Which of the lines below holds the string "Class"? Copy every line that does.

━━ TASK DATA

(* ===== verification/LruCache.v ===== *)
(** * The block cache ([src/lru_cache.cpp], [include/lru_cache.h])

    [LRUCacheManager] keeps up to [_size] blocks in a vector of slots.  A
    hash table maps block ids to slots; the slots in use are threaded by
    [prev]/[next] on an LRU list, the others by [next] on a free list.
    The cache reads and writes the disk file through
    [BlockDevice::read_from_disk] and [write_to_disk].

    The state of an operation is the pair of the cache and the disk file.
    The file itself ([pread], [pwrite] on [fd_]) is not code of the
    repository: it is a parameter, with POSIX's documented behaviour as
    the laws of [RawDiskLaws]. *)

From S2P Require Import Prelude Bytes Config.

(** ** The disk file *)

Class RawDisk (R : Type) := {
  (** [pread(fd_, buf, kBlockSize, off)]: [None] unless a whole block is read. *)
  pread : R → Z → option block;
  (** [pwrite(fd_, buf, kBlockSize, off)]: [None] unless a whole block is written. *)
  pwrite : R → Z → block → option R;
}.

(** A regular file on a healthy device: inside the file a block write
    succeeds, is what a later read returns, and changes no other block. *)
Class RawDiskLaws (R : Type) `{RawDisk R} := {
  pread_wf d off x : pread d off = Some x → blk_wf x;
  pwrite_in d off x :
    is_Some (pread d off) → blk_wf x → off mod kBlockSize = 0 →
    ∃ d', pwrite d off x = Some d' ∧ pread d' off = Some x ∧
      ∀ off', off' mod kBlockSize = 0 → off' ≠ off → pread d' off' = pread d off';
}.

(** A concrete file of whole blocks. *)
Abbreviation file := (gmap Z block).

#[export] Instance file_disk : RawDisk file := {
  pread f off :=
    if off mod kBlockSize =? 0 then blk_copy <$> (f !! (off / kBlockSize)) else None;
  pwrite f off x :=
    if off mod kBlockSize =? 0 then
      match f !! (off / kBlockSize) with
      | Some _ => Some (<[off / kBlockSize := blk_copy x]> f)
      | None => None
      end
    else None;
}.

#[export] Instance file_disk_laws : RawDiskLaws file.
Proof.
  split.
  - intros f off x. simpl. destruct (_ =? 0); [|done].
    rewrite fmap_Some. intros (y & _ & ->). apply blk_copy_wf.
  - intros f off x Hin Hx Hal. simpl in *. rewrite Hal in *. simpl in *.
    apply fmap_is_Some in Hin as [y Hy]. rewrite Hy.
    eexists. split; [done|]. split.
    + rewrite lookup_insert_eq. simpl. by rewrite blk_copy_idem, blk_copy_id.
    + intros off' Hal' Hne. rewrite Hal'. simpl. rewrite lookup_insert_ne; [done|].
      intros Heq. apply Hne.
      rewrite (Z.div_mod off kBlockSize), (Z.div_mod off' kBlockSize) by done. congruence.
Qed.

━━━━

- **WRITTEN ANSWER**
Class RawDisk (R : Type) := {
Class RawDiskLaws (R : Type) `{RawDisk R} := {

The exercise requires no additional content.